All of the focus has been on whether or not Liverpool need midfield reinforcements over recent weeks. The attack has been somewhat neglected.
It is one of those areas for the Reds that, on paper, looks well stocked. In reality, though, it is a little light. At surface level, Jurgen Klopp has five senior attackers at his disposal in Mohamed Salah, Diogo Jota, Luis Diaz, Roberto Firmino and Darwn Nunez. He also possesses Fabio Carvalho and Harvey Elliott could play there at a push.
However, it is a similar situation to the one in midfield whereby the numbers are there but certain profiles are lacking.
What I mean by that is, when you break it down, Liverpool have three centre-forwards, one right-winger and one left-winger amongst their senior players. Whenever this is mentioned, the retort is always along the lines of ‘Jota or Darwin can play on the left is Diaz is injured and Diaz can play on the right if Salah isn’t available’.
The solution cannot be to move a starter from one position to another. Why would you rejig two thirds of your attack because one player isn’t available? They aren’t even similar players either.
Jota and Darwin do not do the same things as Diaz does on the left hand side. Both have played there – the Uruguayn for Benfica and the former Wolves man for Liverpool – and neither operated as a touchline winger in the same way the No23 does. They weren’t seeing anywhere near as much of the ball as Diaz does, so you’d be exposing some weaknesses if you tasked either with playing that role, even in the short-term.
Then there is Carvalho.
He initially profiled like a traditional left-sided forward for the Reds – he was a goal threat with an xG90 of 0.32 for Fulham and he loved to cut inside into high-value areas. But the Reds seem to be using their wide forwards as wingers this season and Carvalho doesn’t possess the blistering pace you ideally need for that role.
Klopp could change the system to suit the players available to hit at the time but he has never really been a reactive manager. He tends to stick with a system, even when things aren’t going well and the personnel don’t seem suited to it. He does this so the team get used to what he is after. Klopp wants it to be their go-to system, they need to know it can get them out of trouble even when things aren’t going well. If he switches, it plants a seed of doubt.
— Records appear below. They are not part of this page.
(* ===== verification/GethRef.v ===== *)
(** * A chain that fulfils the go-ethereum contract

    An executable instance of [Geth] with a toy chain: transactions are their own
    encodings, a state is its root, and the chain is the list of inserted blocks
    above a genesis header.  It shows that the contract can be met and lets the
    chain and engine theorems be evaluated. *)

From Stdlib Require Import Strings.Byte.
From S2P Require Import Prelude Numeral BigInt Common HexutilRef Geth.
#[local] Open Scope Z_scope.
#[local] Open Scope go_scope.

Definition pad_hash (b : bytes) : bytes := zeros (32 - length b) ++ drop (length b - 32) b.

Lemma pad_hash_len b : len (pad_hash b) = 32.
Proof.
  unfold pad_hash, len, zeros. rewrite length_app, length_replicate, length_drop. lia.
Qed.

(** The hash of a header: its number, time and state root, cut to 32 bytes. *)
Definition toy_hash (h : Header.t) : bytes :=
  take 32 (le_encode 8 (Header.Number h) ++ le_encode 8 (Header.Time h)
           ++ take 8 (Header.Root h) ++ take 8 (Header.ParentHash h) ++ zeros 32).

Record toy_block := mk_toy { toy_header : Header.t; toy_txs : list bytes }.
Record toy_config := mk_config { toy_ttd : Z; toy_london : Z }.

(** The genesis block every toy chain has. *)
Definition toy_genesis : toy_block :=
  mk_toy (Header.mk (zeros 32) (zeros 32) (zeros 20) (replicate 32 x0f) (zeros 32) (zeros 32)
    (zeros 256) 1 0 30000000 0 1000 [] (zeros 32) (zeros 8) (Some 7)) [].

Definition toy_block_hash (b : toy_block) : bytes := toy_hash (toy_header b).

(** Every block inserted, and the canonical ones above the genesis block, newest
    first. *)
Record toy_chain := mk_toy_chain { toy_store : list toy_block; toy_canon : list toy_block }.
Definition toy_start : toy_chain := mk_toy_chain [] [].

Fixpoint toy_find (bs : list toy_block) (h : bytes) : option Header.t :=
  match bs with
  | [] => if bool_decide (toy_block_hash toy_genesis = h) then Some (toy_header toy_genesis) else None
  | b :: bs => if bool_decide (toy_block_hash b = h) then Some (toy_header b) else toy_find bs h
  end.

Fixpoint find_number (bs : list toy_block) (n : Z) : option Header.t :=
  match bs with
  | [] => if n =? 0 then Some (toy_header toy_genesis) else None
  | b :: bs => if Header.Number (toy_header b) =? n then Some (toy_header b) else find_number bs n
  end.

(** The canonical blocks up to the one with a given hash. *)
Fixpoint drop_to (bs : list toy_block) (h : bytes) : option (list toy_block) :=
  match bs with
  | [] => if bool_decide (toy_block_hash toy_genesis = h) then Some [] else None
  | b :: bs' => if bool_decide (toy_block_hash b = h) then Some bs else drop_to bs' h
  end.

Definition toy_current (bc : toy_chain) : toy_block := default toy_genesis (head (toy_canon bc)).

Fixpoint toy_td (bs : list toy_block) : Z :=
  match bs with
  | [] => Header.Difficulty (toy_header toy_genesis)
  | b :: bs => Header.Difficulty (toy_header b) + toy_td bs
  end.

(** A new block on a canonical block becomes the head. *)
Definition toy_insert (bc : toy_chain) (b : toy_block) : toy_chain * option error :=
  match toy_find (toy_store bc) (toy_block_hash b) with
  | Some _ => (bc, Some (Lib "known block"))
  | None =>
  match drop_to (toy_canon bc) (Header.ParentHash (toy_header b)) with
  | Some bs =>
      if Header.Number (toy_header b) =? 1 + len bs
      then (mk_toy_chain (b :: toy_store bc) (b :: bs), None)
      else (bc, Some (Lib "invalid number"))
  | None => (bc, Some (Lib "unknown ancestor"))
  end end.

Definition toy_assemble (h : Header.t) (txs : list bytes) (rs : list unit) : toy_block :=
  mk_toy (Header.mk (Header.ParentHash h) (zeros 32) (Header.Coinbase h) (Header.Root h)
    (pad_hash (concat txs)) (pad_hash (le_encode 8 (len rs))) (zeros 256) (Header.Difficulty h)
    (Header.Number h) (Header.GasLimit h) (Header.GasUsed h) (Header.Time h) (Header.Extra h)
    (Header.MixDigest h) (Header.Nonce h) (Header.BaseFee h)) txs.

Definition toy_apply (gasPool : Z) (statedb tx : bytes) (used : Z)
    : res (unit * bytes * Z * Z) :=
  if gasPool <? 21000 then Err (Lib "gas limit reached")
  else Ok (tt, le_encode 32 (le_decode statedb + 1), gasPool - 21000, used + 21000).

#[export] Instance ref_geth : Geth := {
  Transaction := bytes;
  Receipt := unit;
  Block := toy_block;
  StateDB := bytes;
  Database := unit;
  ChainConfig := toy_config;
  BlockChain := toy_chain;
  PrivateKey := bytes;
  BytesToHash := pad_hash;
  HexToHash text := pad_hash (Bytes_UnmarshalText [] text).1;
  header_Hash := toy_hash;
  block_Header := toy_header;
  block_Transactions := toy_txs;
  block_Hash := toy_block_hash;
  NewBlock h txs _ rs := toy_assemble h txs rs;
  EmptyUncleHash := zeros 32;
  DeriveSha txs := pad_hash (concat txs);
  tx_UnmarshalBinary b := if len b =? 0 then Err (Lib "empty typed transaction bytes") else Ok b;
  tx_MarshalBinary := @Ok bytes;
  block_Uncles _ := [];
  block_WithSeal b h := mk_toy h (toy_txs b);
  NewTx t := be_encode 8 (DynamicFeeTx.Nonce t) ++ DynamicFeeTx.To t;
  SignTx tx id k := (tx ++ k, None);
  HexToECDSA text :=
    if len text =? 64 then Ok text else Err (Lib "invalid length, need 256 bits");
  PubkeyToAddress k := copy (zeros 20) k;
  TerminalTotalDifficulty c := Some (toy_ttd c);
  IsLondon c n := toy_london c <=? n;
  IsEIP158 _ _ := true;
  ChainID _ := 1;
  ElasticityMultiplier := 2;
  CalcBaseFee _ _ := 7;
  GetNonce s _ := le_decode s mod 256;
  state_New r _ := Ok r;
  IntermediateRoot s _ := (s, s);
  state_Commit s _ := Ok (s, s);
  trie_Commit _ _ db := (db, None);
  ApplyTransaction _ _ gasPool s _ tx used := toy_apply gasPool s tx used;
  GetHeaderByHash bc h := toy_find (toy_store bc) h;
  GetHeader bc h n := toy_find (toy_store bc) h;
  GetHeaderByNumber bc n := find_number (toy_canon bc) n;
  CurrentHeader bc := toy_header (toy_current bc);
  CurrentBlock := toy_current;
  GetTd bc h _ := toy_td <$> drop_to (toy_canon bc) h;
  InsertChain bc db b := let '(bc', err) := toy_insert bc b in (bc', db, err);
}.

#[export] Instance ref_geth_laws : GethLaws.
Proof.
  split.
  - done.
  - intros t. apply pad_hash_len.
  - done.
  - intros h txs uncles rs. by eexists _, _, _, _.
  - done.
  - intros bc db b bc' db'. cbn. unfold toy_insert.
    destruct (toy_find _ _); [done|].
    destruct (drop_to _ _) as [bs|]; [destruct (_ =? _)|]; intros [=]; subst.
    cbn. by rewrite bool_decide_true.
Qed.

(** ** The laws of growing chains *)
Fixpoint numbered (bs : list toy_block) : Prop :=
  match bs with
  | [] => True
  | b :: bs => Header.Number (toy_header b) = 1 + len bs ∧ numbered bs
  end.

Definition toy_found (store : list toy_block) (b : toy_block) : Prop :=
  toy_find store (toy_block_hash b) = Some (toy_header b).

Definition toy_valid (bc : toy_chain) : Prop :=
  numbered (toy_canon bc) ∧ Forall (toy_found (toy_store bc)) (toy_canon bc) ∧
  toy_found (toy_store bc) toy_genesis.

Lemma toy_find_keeps b bs h hd :
  toy_find bs (toy_block_hash b) = None → toy_find bs h = Some hd → toy_find (b :: bs) h = Some hd.
Proof. cbn. intros Hb Hh. case_bool_decide; [congruence|done]. Qed.

Lemma toy_found_new b bs : toy_found (b :: bs) b.
Proof. unfold toy_found. cbn. by rewrite bool_decide_true. Qed.

Lemma drop_to_suffix bs h bs' : drop_to bs h = Some bs' → ∃ pre, bs = pre ++ bs'.
Proof.
  induction bs as [|b bs IH]; cbn.
  - case_bool_decide; [|done]. intros [= <-]. by exists [].
  - case_bool_decide; [intros [= <-]; by exists []|].
    intros Hd. destruct (IH Hd) as [pre ->]. by exists (b :: pre).
Qed.

Lemma numbered_suffix pre bs : numbered (pre ++ bs) → numbered bs.
Proof. induction pre; cbn; tauto. Qed.

Lemma toy_insert_inv bc b bc' err :
  toy_insert bc b = (bc', err) →
  (bc' = bc ∧ err ≠ None) ∨
  (∃ bs, toy_find (toy_store bc) (toy_block_hash b) = None ∧
     drop_to (toy_canon bc) (Header.ParentHash (toy_header b)) = Some bs ∧
     Header.Number (toy_header b) = 1 + len bs ∧ err = None ∧
     bc' = mk_toy_chain (b :: toy_store bc) (b :: bs)).
Proof.
  unfold toy_insert. destruct (toy_find _ _) eqn:Hf; [intros [= <- <-]; by left|].
  destruct (drop_to _ _) as [bs|] eqn:Hd; [|intros [= <- <-]; by left].
  destruct (Z.eqb_spec (Header.Number (toy_header b)) (1 + len bs)); intros [=]; subst; [|by left].
  right. by exists bs.
Qed.

Lemma toy_insert_valid bc b : toy_valid bc → toy_valid (toy_insert bc b).1.
Proof.
  intros (Hn & HF & Hg). destruct (toy_insert bc b) as [bc' err] eqn:E.
  destruct (toy_insert_inv _ _ _ _ E) as [[-> _]|(bs & Hf & Hd & Hb & _ & ->)]; [done|].
  destruct (drop_to_suffix _ _ _ Hd) as [pre Hpre]. rewrite Hpre in Hn, HF.
  split; cbn; [split; [done|by eapply numbered_suffix]|]. split; [|by apply toy_find_keeps].
  apply Forall_cons. split; [apply toy_found_new|]. apply Forall_app in HF as [_ HF].
  eapply Forall_impl; [exact HF|]. intros x. by apply toy_find_keeps.
Qed.

Lemma toy_current_number bc :
  numbered (toy_canon bc) → Header.Number (toy_header (toy_current bc)) = len (toy_canon bc).
Proof. unfold toy_current. destruct (toy_canon bc); cbn; [done|]. rewrite len_cons. tauto. Qed.

Lemma find_number_inv bs n h store :
  toy_found store toy_genesis → Forall (toy_found store) bs → find_number bs n = Some h →
  Header.Number h = n ∧ toy_find store (toy_hash h) = Some h.
Proof.
  intros Hg. induction 1 as [|b bs Hb HF IH]; cbn.
  - destruct (Z.eqb_spec n 0) as [->|]; [|done]. by intros [= <-].
  - destruct (Z.eqb_spec (Header.Number (toy_header b)) n); [|done]. by intros [= <-].
Qed.

Lemma find_number_canonical bs n :
  numbered bs → 0 ≤ n ≤ len bs → is_Some (find_number bs n).
Proof.
  induction bs as [|b bs IH]; cbn.
  - intros _ Hn. change (len (@nil toy_block)) with 0 in Hn.
    replace (n =? 0) with true by lia. eauto.
  - intros [Hb Hbs] Hn. rewrite len_cons in Hn.
    destruct (Z.eqb_spec (Header.Number (toy_header b)) n); [eauto|]. apply IH; [done|lia].
Qed.

Lemma find_number_above bs n : numbered bs → len bs < n → find_number bs n = None.
Proof.
  induction bs as [|b bs IH]; cbn.
  - intros _ Hn. change (len (@nil toy_block)) with 0 in Hn. by replace (n =? 0) with false by lia.
  - intros [Hb Hbs] Hn. rewrite len_cons in Hn. pose proof (len_nonneg bs).
    destruct (Z.eqb_spec (Header.Number (toy_header b)) n); [lia|]. apply IH; [done|lia].
Qed.

Lemma drop_to_current bc : drop_to (toy_canon bc) (toy_block_hash (toy_current bc)) = Some (toy_canon bc).
Proof. unfold toy_current. destruct (toy_canon bc); cbn; by rewrite bool_decide_true. Qed.

#[export] Program Instance ref_chain_laws : ChainLaws := {| valid_chain := toy_valid |}.
Next Obligation.
  intros bc db b Hv. pose proof (toy_insert_valid bc b Hv). cbn.
  by destruct (toy_insert bc b).
Qed.
Next Obligation.
  intros bc db b h hd Hv Hh. cbn in *. destruct (toy_insert bc b) as [bc' err] eqn:E. cbn.
  destruct (toy_insert_inv _ _ _ _ E) as [[-> _]|(bs & Hf & _ & _ & _ & ->)]; [done|].
  by apply toy_find_keeps.
Qed.
Next Obligation.
  intros bc (_ & HF & Hg). cbn. unfold toy_current. by destruct HF as [|b bs Hb _].
Qed.
Next Obligation. done. Qed.
Next Obligation.
  intros bc [Hn _]. cbn. rewrite toy_current_number by done. apply len_nonneg.
Qed.
Next Obligation. intros bc n h (_ & HF & Hg) Hf. by eapply find_number_inv. Qed.
Next Obligation.
  intros bc n [Hn _] Hr. apply find_number_canonical; [done|].
  cbn in Hr. by rewrite toy_current_number in Hr.
Qed.
Next Obligation.
  intros bc n [Hn _] Hr. apply find_number_above; [done|].
  cbn in Hr. by rewrite toy_current_number in Hr.
Qed.
Next Obligation.
  intros bc _. cbn. fold (toy_block_hash (toy_current bc)). rewrite drop_to_current. eauto.
Qed.
Next Obligation.
  intros bc db b bc' db' td Hv. cbn. destruct (toy_insert bc b) as [bc1 err] eqn:E.
  intros [= <- <- ->] Hp Hd Htd.
  destruct (toy_insert_inv _ _ _ _ E) as [[_ H]|(bs & _ & Hdr & Hb & _ & ->)]; [done|].
  rewrite Hp in Hdr. fold (toy_block_hash (toy_current bc)) in Hdr, Htd.
  rewrite drop_to_current in Hdr, Htd. injection Hdr as <-. injection Htd as <-.
  split; [done|]. cbn. rewrite bool_decide_true by done. cbn. f_equal. lia.
Qed.

Lemma toy_start_valid : valid_chain toy_start.
Proof. by split. Qed.

Definition toy_head : bytes := toy_hash (toy_header toy_genesis).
I realise Salah the goalscorer is a tricky one to find an understudy for but finding a replacement for Salah the creator is not impossible. Elliott has a decent opportunity of being that guy but, like Carvalho, the pace isn’t there. There is enough of an argument to bring in someone with a closer profile to Salah to allow Elliott to remain in midfield.
Liverpool seem to get into a habit of having numbers but not necessarily the right profiles. So they end up having to shoehorn players into positions when there is an injury and things, inevitably, look off. This isn’t to say the Reds should spend for the sake of it but the wide areas are looking a little light in terms of depth right now. Those returning from injury don’t change that either.
Obviously, a midfielder is a priority but an attacker should not be far behind on that list.